Exercise brief
Reproduce this listing from its first line through the line with "FormatInt (Version ring)", inclusive, leaving out all that follows.

Data to use
(* ===== verification/Status.v ===== *)
(** * Status conditions: markDegraded and setObservedConditions

    distributedcache_controller.go: what the operator reports about a cache,
    written through [meta.SetStatusCondition]. *)

From S2P Require Import Prelude GoLib Api Kube Names Ring.

Local Open Scope Z_scope.

Section Status.
Context `{KL : KubeLib}.

Definition setCondition (c : Condition) (cache : DistributedCache) : DistributedCache :=
  set_Conditions (SetStatusCondition (Conditions (Status cache)) c) cache.

Definition markDegraded (cache : DistributedCache) (reason : string) (err : goerror) :
    DistributedCache :=
  setCondition (mkCondition ConditionDegraded ConditionTrue (dc_Generation cache) reason (Error err))
    cache.

Definition availableCondition (cache : DistributedCache) (ring : Ring) : Condition :=
  let desired := specReplicas cache in
  let ready := wrap32 (Z.of_nat (length (Members ring))) in
  let gen := dc_Generation cache in
  let cond := mkCondition ConditionAvailable in
  if bool_decide (ready = 0) then
    cond ConditionFalse gen ReasonNoReadyPods "No cache pods are Ready."
  else if ready <? desired then
    cond ConditionFalse gen ReasonInsufficientReplicas
      (FormatInt ready +:+ "/" +:+ FormatInt desired +:+ " replicas Ready.")
  else if bool_decide (Version ring = 0) then
    cond ConditionFalse gen ReasonRingNotPublished "Ring ConfigMap has not been published yet."
  else
    cond ConditionTrue gen ReasonReconciled
      (FormatInt ready +:+ "/" +:+ FormatInt desired +:+ " replicas Ready; ring version "
       +:+ FormatInt (Version ring) +:+ ".").

Definition progressingCondition (cache : DistributedCache) (ring : Ring) : Condition :=
  let desired := specReplicas cache in
  let ready := wrap32 (Z.of_nat (length (Members ring))) in
  let gen := dc_Generation cache in
  if negb (bool_decide (ready = desired)) then
    mkCondition ConditionProgressing ConditionTrue gen ReasonReplicasConverging
      ("Working toward " +:+ FormatInt desired +:+ " replicas (currently " +:+ FormatInt ready
       +:+ " Ready).")
  else mkCondition ConditionProgressing ConditionFalse gen ReasonReconciled "Steady state.".

Definition notDegradedCondition (cache : DistributedCache) : Condition :=
  mkCondition ConditionDegraded ConditionFalse (dc_Generation cache) ReasonReconciled
    "No degraded conditions observed.".

Definition tenantCondition (cache : DistributedCache) : Condition :=
  let gen := dc_Generation cache in
  if isolated cache then
    mkCondition ConditionTenantIsolated ConditionTrue gen ReasonReconciled
      ("Cell namespace " +:+ targetNamespace cache +:+ " with quota and NetworkPolicy active.")
  else mkCondition ConditionTenantIsolated ConditionFalse gen ReasonNotRequested
         "spec.tenant.isolate is unset or false.".

Definition setObservedConditions (cache : DistributedCache) (ring : Ring) : DistributedCache :=
  let c1 := setCondition (availableCondition cache ring) cache in
  let c2 := setCondition (progressingCondition cache ring) c1 in
  let c3 := setCondition (notDegradedCondition cache) c2 in
  setCondition (tenantCondition cache) c3.

(** The status Reconcile writes after a successful pass. *)
Definition observedStatus (cache : DistributedCache) (ring : Ring) : DistributedCache :=
  let st := mkStatus (Conditions (Status cache)) (dc_Generation cache)
              (wrap32 (Z.of_nat (length (Members ring))))
              (mkRingStatus (Version ring) (Members ring) (ringConfigMapName cache)) in
  setObservedConditions (mkCache (dc_meta cache) (Spec cache) st) ring.

Definition condition (ty : string) (cache : DistributedCache) : option Condition :=
  find_cond ty (Conditions (Status cache)).

(** ** Reading conditions back *)

Lemma condition_setCondition_same c cache : condition (c_Type c) (setCondition c cache) = Some c.
Proof. apply SetStatusCondition_same. Qed.

Lemma condition_setCondition_other c cache ty :
  ty ≠ c_Type c → condition ty (setCondition c cache) = condition ty cache.
Proof. apply SetStatusCondition_other. Qed.

Lemma availableCondition_Type cache ring : c_Type (availableCondition cache ring) = ConditionAvailable.
Proof. unfold availableCondition. by repeat case_match. Qed.

Lemma progressingCondition_Type cache ring :
  c_Type (progressingCondition cache ring) = ConditionProgressing.
Proof. unfold progressingCondition. by case_match. Qed.

Lemma tenantCondition_Type cache : c_Type (tenantCondition cache) = ConditionTenantIsolated.
Proof. unfold tenantCondition. by case_match. Qed.

Lemma condition_setObservedConditions cache ring ty :
  condition ty (setObservedConditions cache ring) =
    if decide (ty = ConditionTenantIsolated) then Some (tenantCondition cache)
    else if decide (ty = ConditionDegraded) then Some (notDegradedCondition cache)
    else if decide (ty = ConditionProgressing) then Some (progressingCondition cache ring)
    else if decide (ty = ConditionAvailable) then Some (availableCondition cache ring)
    else condition ty cache.
Proof.
  unfold setObservedConditions.
  assert (∀ c cache T, c_Type c = T → condition ty (setCondition c cache) =
            if decide (ty = T) then Some c else condition ty cache) as Hset.
  { intros c cache' T <-. case_decide as Hty; [rewrite Hty; apply condition_setCondition_same|].
    by apply condition_setCondition_other. }
  rewrite (Hset _ _ _ (tenantCondition_Type cache)),
    (Hset (notDegradedCondition cache) _ ConditionDegraded eq_refl),
    (Hset _ _ _ (progressingCondition_Type cache ring)),
    (Hset _ _ _ (availableCondition_Type cache ring)). done.
Qed.

Lemma available_true cache ring :
  Z.of_nat (length (Members ring)) <= MaxInt32 →
  c_Status (availableCondition cache ring) = ConditionTrue ↔
  Members ring ≠ [] ∧ specReplicas cache <= Z.of_nat (length (Members ring)) ∧ Version ring ≠ 0.
Proof.
  intros Hlen. unfold availableCondition. rewrite wrap32_id by go_int.
  assert (Z.of_nat (length (Members ring)) = 0 ↔ Members ring = []) as Hnil.
  { rewrite <- length_zero_iff_nil. lia. }
  case_bool_decide as H0; [rewrite Hnil in H0; naive_solver|]. rewrite Hnil in H0.
  destruct (_ <? _) eqn:Hlt; simpl; [split; [done|lia]|].
  case_bool_decide as Hv; simpl; [naive_solver|]. split; [|done]. intros _. split_and!; [done|lia|done].
Qed.

(** ** Claims *)

(** The status of a successful pass. Whatever conditions were there before,
    all four of the operator's are replaced and every other one is kept; Available
    is True exactly when the ring is published, not empty and at least as large as
    requested, Progressing exactly when its size is not the requested one,
    Degraded is False, TenantIsolated follows the spec; the ring, its size and the
    generation are recorded, and nothing outside the status changes. *)
Theorem observedStatus_reports_ring cache ring :
  Z.of_nat (length (Members ring)) <= MaxInt32 →
  let c' := observedStatus cache ring in
  let n := Z.of_nat (length (Members ring)) in
  let is_ ty b := ∃ c, condition ty c' = Some c ∧ c_ObservedGeneration c = dc_Generation cache ∧
                       (c_Status c = ConditionTrue ↔ b) in
  is_ ConditionAvailable (Members ring ≠ [] ∧ specReplicas cache <= n ∧ Version ring ≠ 0) ∧
  is_ ConditionProgressing (n ≠ specReplicas cache) ∧
  is_ ConditionDegraded False ∧ is_ ConditionTenantIsolated (isolated cache = true) ∧
  (∀ ty, ty ∉ [ConditionAvailable; ConditionProgressing; ConditionDegraded; ConditionTenantIsolated] →
     condition ty c' = condition ty cache) ∧
  StatusRing (Status c') = mkRingStatus (Version ring) (Members ring) (ringConfigMapName cache) ∧
  ReadyReplicas (Status c') = n ∧ ObservedGeneration (Status c') = dc_Generation cache ∧
  dc_meta c' = dc_meta cache ∧ Spec c' = Spec cache.
Proof.
  intros Hlen. cbv zeta. unfold observedStatus. set (cache0 := mkCache _ _ _).
  split_and!; try (eexists; rewrite condition_setObservedConditions; split; [done|]).
  - split; [by unfold availableCondition; repeat case_match|]. by apply (available_true cache0).
  - unfold progressingCondition. rewrite wrap32_id by go_int.
    change (specReplicas cache0) with (specReplicas cache). case_bool_decide; simpl; by split.
  - by split.
  - unfold tenantCondition. change (isolated cache0) with (isolated cache).
    by destruct (isolated cache).
  - intros ty Hty. rewrite condition_setObservedConditions.
    rewrite !decide_False by set_solver. done.
  - done.
  - simpl. by rewrite wrap32_id by go_int.
  - done.
  - done.
  - done.
Qed.

(** MarkDegraded sets the Degraded condition to True with the given reason and
    the error's text, and leaves every other condition, the rest of the status,
    the spec and the metadata alone. *)
Theorem markDegraded_touches_only_degraded cache reason err :
  let c' := markDegraded cache reason err in
  condition ConditionDegraded c' = Some (mkCondition ConditionDegraded ConditionTrue
    (dc_Generation cache) reason (Error err)) ∧
  (∀ ty, ty ≠ ConditionDegraded → condition ty c' = condition ty cache) ∧
  c' = set_Conditions (Conditions (Status c')) cache.
Proof.
  cbv zeta. unfold markDegraded. split_and!; [|intros ty Hty|done].
  - by rewrite <- condition_setCondition_same with (cache := cache).
  - by apply condition_setCondition_other.
Qed.

End Status.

Answer for this exercise
(* ===== verification/Status.v ===== *)
(** * Status conditions: markDegraded and setObservedConditions

    distributedcache_controller.go: what the operator reports about a cache,
    written through [meta.SetStatusCondition]. *)

From S2P Require Import Prelude GoLib Api Kube Names Ring.

Local Open Scope Z_scope.

Section Status.
Context `{KL : KubeLib}.

Definition setCondition (c : Condition) (cache : DistributedCache) : DistributedCache :=
  set_Conditions (SetStatusCondition (Conditions (Status cache)) c) cache.

Definition markDegraded (cache : DistributedCache) (reason : string) (err : goerror) :
    DistributedCache :=
  setCondition (mkCondition ConditionDegraded ConditionTrue (dc_Generation cache) reason (Error err))
    cache.

Definition availableCondition (cache : DistributedCache) (ring : Ring) : Condition :=
  let desired := specReplicas cache in
  let ready := wrap32 (Z.of_nat (length (Members ring))) in
  let gen := dc_Generation cache in
  let cond := mkCondition ConditionAvailable in
  if bool_decide (ready = 0) then
    cond ConditionFalse gen ReasonNoReadyPods "No cache pods are Ready."
  else if ready <? desired then
    cond ConditionFalse gen ReasonInsufficientReplicas
      (FormatInt ready +:+ "/" +:+ FormatInt desired +:+ " replicas Ready.")
  else if bool_decide (Version ring = 0) then
    cond ConditionFalse gen ReasonRingNotPublished "Ring ConfigMap has not been published yet."
  else
    cond ConditionTrue gen ReasonReconciled
      (FormatInt ready +:+ "/" +:+ FormatInt desired +:+ " replicas Ready; ring version "
       +:+ FormatInt (Version ring) +:+ ".").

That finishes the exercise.